Doctor of Philosophy (PhD)
Electrical and Computer Engineering
First Committee Member
Second Committee Member
Third Committee Member
Fourth Committee Member
Number of Pages
For decades, study of computer networks has been concentrated on the use of the well-established OSI or TCP/IP reference models that have found tremendous success in the actual implementation of various network structures and protocols. Lack of theoretical foundation, this implementation-driven, empirical approach, however, is experiencing insurmountable difficulties in delivering, tuning for, and sustaining the promised peak performance of a computer system that is so heavily dependent on the performance of the underline computer networks. This issue is becoming particularly prevalent in today’s cloud-based high-performance computing environment where CPU-time-extensive computation loads need to get distributed among computing machines through high-speed networks. Instead of relying on empirical models and years of simulation runs needed to the design, verification, and performance evaluation of computer networks, which still does not give satisfactory results and often is inclined to miss many possible scenarios, gives rise to a need for the development of formal approaches and models to “formally” attack such network-related performance problem. Existing formal models adopted in computer systems include Alan Turing’s Turing machine and Church’s lambda calculus. One serious drawback of the Turing machine is that it does not provide a comprehensive symbolic system, while Church’s lambda calculus is considered too abstract from the hardware implementation perspective, making it exclusively accepted in programming language community and leaving no footprint in computer architectures. Although processor’s ISA can be viewed as some sort of a formal model, its abstraction level is too low, and it does not cap- ture designer’s intuition. On top of these problems, as there are many abstraction layers in the development of high-level programming, some valuable information gets lost during compilation and interpretation. Inspired by these existing formal models, and in reference to the advances in mathematical tools that are available to build and interpret today’s computation model, including category theory, homology, abstract algebra, type theory, calculus of Inductive Constructions, and Manifolds, we for the first time present a new abstract machine model and develop the algebraic framework (EQM ) that enables us to build a layered system to model universal computation.
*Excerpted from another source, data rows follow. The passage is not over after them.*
Lemma overflow_names resource_data threshold name :
  name ∈ detect_resource_overflow resource_data threshold →
  name = "minerals" ∨ name = "gas".
Proof.
  unfold detect_resource_overflow.
  repeat case_decide; set_solver.
Qed.

Lemma supply_block_flag resource_img supply_img timer_img self :
  let snapshot :=
    fst (get_game_state image_to_string resource_img supply_img timer_img self) in
  "supply_block" ∈ State.warnings snapshot
  ↔ detect_supply_block (State.supply snapshot) 0.9 = true.
Proof.
  unfold get_game_state.
  destruct (match resource_img with Some _ => _ | None => _ end)
    as [resources self1].
  destruct (match supply_img with Some _ => _ | None => _ end)
    as [supply self2].
  destruct (match timer_img with Some _ => _ | None => _ end)
    as [game_time self3].
  simpl.
  assert ("supply_block"
          ∉ (λ res, res +:+ "_overflow") <$> detect_resource_overflow resources 1000)
    as Hover.
  { intros (name & Heq & [->| ->]%overflow_names)%list_elem_of_fmap; done. }
  destruct (detect_supply_block supply 0.9); set_solver.
Qed.

(** X13: the snapshot carries the warning ["supply_block"] exactly when
    [detect_supply_block] holds of its supply at 90%, a threshold that
    lies between the two tiers of the engine.  A snapshot without the
    flag never gets the critical advisory from [check_supply], and the
    critical key is not stamped; a snapshot with the flag gets an
    advisory, critical or warning, whenever the cooldown table permits
    both keys. *)
Theorem supply_flag_between_engine_tiers
    (resource_img supply_img timer_img : option Image) (self0 : OCRAnalysis.t)
    (w : World) :
  config (self w) = default_config →
  let snapshot :=
    fst (get_game_state image_to_string resource_img supply_img timer_img self0) in
  let r := check_supply clock notify_ok (State.supply snapshot) w in
  ("supply_block" ∈ State.warnings snapshot
   ↔ detect_supply_block (State.supply snapshot) 0.9 = true)
  ∧ ("supply_block" ∉ State.warnings snapshot →
     (∀ rest, fst r ≠ Some ("⚠️ SUPPLY BLOCKED! " +:+ rest)) ∧
     cooldowns (self (snd r)) !! "supply_critical"
     = cooldowns (self w) !! "supply_critical")
  ∧ ("supply_block" ∈ State.warnings snapshot →
     permits (clock (clock_reads w)) (self w) "supply_critical" →
     permits (clock (clock_reads w)) (self w) "supply_warning" →
     ∃ message, fst r = Some message).
Proof.
  intros Hcfg snapshot r.
  pose proof (supply_block_flag resource_img supply_img timer_img self0) as Hflag.
  fold snapshot in Hflag. split; [done|].
  subst r. rewrite (check_supply_by_ratio _ w Hcfg).
  rewrite Hflag. unfold detect_supply_block.
  destruct (decide (default 200%Z (State.supply snapshot !! "supply_cap") = 0%Z))
    as [Hcap|Hcap]; [done|].
  set (ratio := (inject_Z _ / inject_Z _)%Q).
  destruct (Qle_bool 0.95 ratio) eqn:Hcrit.
  { apply Qle_bool_iff in Hcrit. split.
    - intros Hno. destruct Hno. apply Qle_bool_iff. lra.
    - intros _ Hp _. cbv zeta. simpl. rewrite attempt_permitted by done.
      by eexists. }
  destruct (Qle_bool 0.85 ratio) eqn:Hwarn.
  { split.
    - intros _. cbv zeta. simpl. split.
      + intros rest. destruct (fst (attempt _ _ _ _ _ _ _)); [|done].
        intros Heq.
        assert (∀ a b : string, Some a = Some b → a = b) as Hinj
          by (intros ?? [=]; done).
        apply Hinj in Heq. symmetry in Heq.
        by apply supply_messages_differ in Heq.
      + by apply attempt_other_key.
    - intros _ _ Hp. cbv zeta. simpl. rewrite attempt_permitted by done.
      by eexists. }
  split; [done|].
  intros Hge. apply Qle_bool_iff in Hge.
  assert (¬ (0.85 <= ratio)%Q) as Hlow.
  { intros Hle. apply Qle_bool_iff in Hle. congruence. }
  lra.
Qed.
Along with a computation model comes the second problem referred as the model measurement. True to any complex and evolving system, changes in a system need to study by an applicable calculus system involving derivatives. To this end, we have developed differentiable manifolds from EQM .
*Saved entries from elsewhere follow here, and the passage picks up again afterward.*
Lemma ready_at_steady w w' t leaf : steady w w' -> ready_at w t leaf -> ready_at w' t leaf.
Proof.
  intros (HC & _ & _ & _ & _ & _ & Hs) (k & c & Hk & Hr & Hd & H0 & Hl & Hc & Ht). specialize (Hs t). rewrite Hk in Hs.
  destruct (s_tasks w' !! t) as [k'|] eqn:Hk'; [|done]. injection Hs as Er _ _ _ Ed.
  exists k', c. rewrite Er, Ed, HC. repeat (split; [done|]). split; [by eapply leaf_of_ext|].
  split; [done|by eapply task_of_ext].
Qed.

(** ** Leaving the C stack *)

Lemma inv_drop_running b w H t k :
  inv b w H -> s_tasks w !! t = Some k ->
  exists w', drop_running t w = Done tt w' /\ inv b w' H /\ s_coros w' = s_coros w /\
    s_tasks w' = <[t := set_t_running false k]> (s_tasks w) /\ s_vm_mutex w' = s_vm_mutex w.
Proof.
  intros Hi Hk. exists (set_busy (u32 (s_busy w - 1))
    (set_tasks (<[t := set_t_running false k]> (s_tasks w)) (set_current 0 w))).
  split.
  { unfold drop_running, upd_task, put_task, get_task, modify, bind. simpl. by rewrite Hk. }
  split; [|done]. apply inv_busy. apply (inv_upd_task _ (set_current 0 w) _ _ k); auto with metal.
Qed.

Lemma drop_then_push b w H t k :
  inv b w H -> s_tasks w !! t = Some k ->
  exists w', (drop_running t ;; push_task_ref t ;; ret (@None bool)) w = Done None w' /\ inv b w' H.
Proof.
  intros Hi Hk. destruct (inv_drop_running _ _ _ _ _ Hi Hk) as (w1 & E1 & Hi1 & _ & ET & _).
  destruct (inv_push_any _ _ _ t (set_t_running false k) Hi1) as (rc & w2 & E2 & Hi2 & _).
  { by rewrite ET, lookup_insert_eq. }
  exists w2. unfold bind. by rewrite E1, E2.
Qed.

(** The gate of a [vm_only] leaf: hold the interpreter (or not need it), or
    hand the task back. *)
Lemma gate_done w H t leaf c :
  inv (BIG - 1) w (t :: H) -> ready_at w t leaf -> ~ parked w t -> s_coros w !! leaf = Some c ->
  exists g w', vm_gate t leaf c w = Done g w' /\
    match g with
    | None => inv BIG w' (t :: H)
    | Some held => inv (BIG - 1) w' (t :: H) /\ steady w w' /\ ~ parked w' t /\
        (c_vm_only c = true -> s_vm_lock_ready w = true -> held = true /\ m_owner (s_vm_mutex w') = t)
    end.
Proof.
  intros Hi Hr Hnp Hc. pose proof Hr as (k & c' & Hk & _ & Hd & H0 & _ & _ & Ht).
  destruct (drop_then_push _ _ _ _ _ Hi Hk) as (wp & Ep & Hip).
  pose proof (inv_weaken _ BIG _ _ Hip ltac:(lia)) as Hip'. unfold vm_gate.
  destruct (c_vm_only c) eqn:Ev; cbn [negb].
  2: { exists (Some false), w. split; [done|]. split; [done|]. split; [apply steady_refl|]. done. }
  unfold bind at 1, gets at 1. unfold bind at 1, gets at 1. unfold bind at 1, gets at 1.
  destruct (s_vm_lock_ready w) eqn:El; cbn [negb].
  2: { destruct (s_worker w); [by exists None, wp|]. exists (Some true), w. split; [done|].
       split; [done|]. split; [apply steady_refl|]. done. }
  destruct (s_worker w && negb (s_vm_capable w)); [by exists None, wp|].
  unfold bind at 1, gets at 1. unfold bind at 1.
  destruct (inv_acquire _ _ _ leaf t k Hi ltac:(lia) H0 Ht Hk Hd Hnp)
    as (st & m' & w1 & E & Hst & [(-> & -> & Ho & Hi1 & Hp)|(-> & _ & Hi1 & Hp)]); rewrite E.
  - exists (Some true), (set_vm m' w). split; [done|]. split; [done|]. split; [by repeat split|].
    split; [by intros ?%Hp|]. done.
  - cbn [bind modify]. rewrite bool_decide_eq_true_2 by done.
    assert (Hst2 : steady w (set_vm m' w1)) by (destruct Hst as (?&?&?&?&?&?&?); by repeat split).
    destruct (ready_at_steady _ _ _ _ Hst2 Hr) as (k1 & _ & Hk1 & _).
    destruct (inv_drop_running _ _ _ _ _ Hi1 Hk1) as (w2 & E2 & Hi2 & _).
    exists None, w2. unfold modify, bind. rewrite E2. split; [done|]. replace BIG with (BIG - 1 + 1) by lia. done.
Qed.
As an important class of manifolds, differentiable manifolds do allow calculus to be performed on manifolds. A Riemannian metric on a manifold thus allows distances and angles to be measured.
In this dissertation, we essentially attempt to address a simple and seemly trivial problem that touches base on the foundation of computation: ”how to model the virtual network in a computer system?” The algebraic structures and automaton thus developed are a big step forward to show how to design optimal network systems and measure their performance. One less obvious outcome of this research endeavor is that we have demonstrated that it is very possible that a general distributed program can be realized without going for explicit synchronization.
Automaton; Computer Network; Formal model; Performance Study
Computer Engineering | Computer Sciences | Electrical and Computer Engineering
University of Nevada, Las Vegas
Ma, Xiangrong, "On Algebraic Structures and Automaton for Optimal Computer Network Design and Performance Study" (2019). UNLV Theses, Dissertations, Professional Papers, and Capstones. 3824.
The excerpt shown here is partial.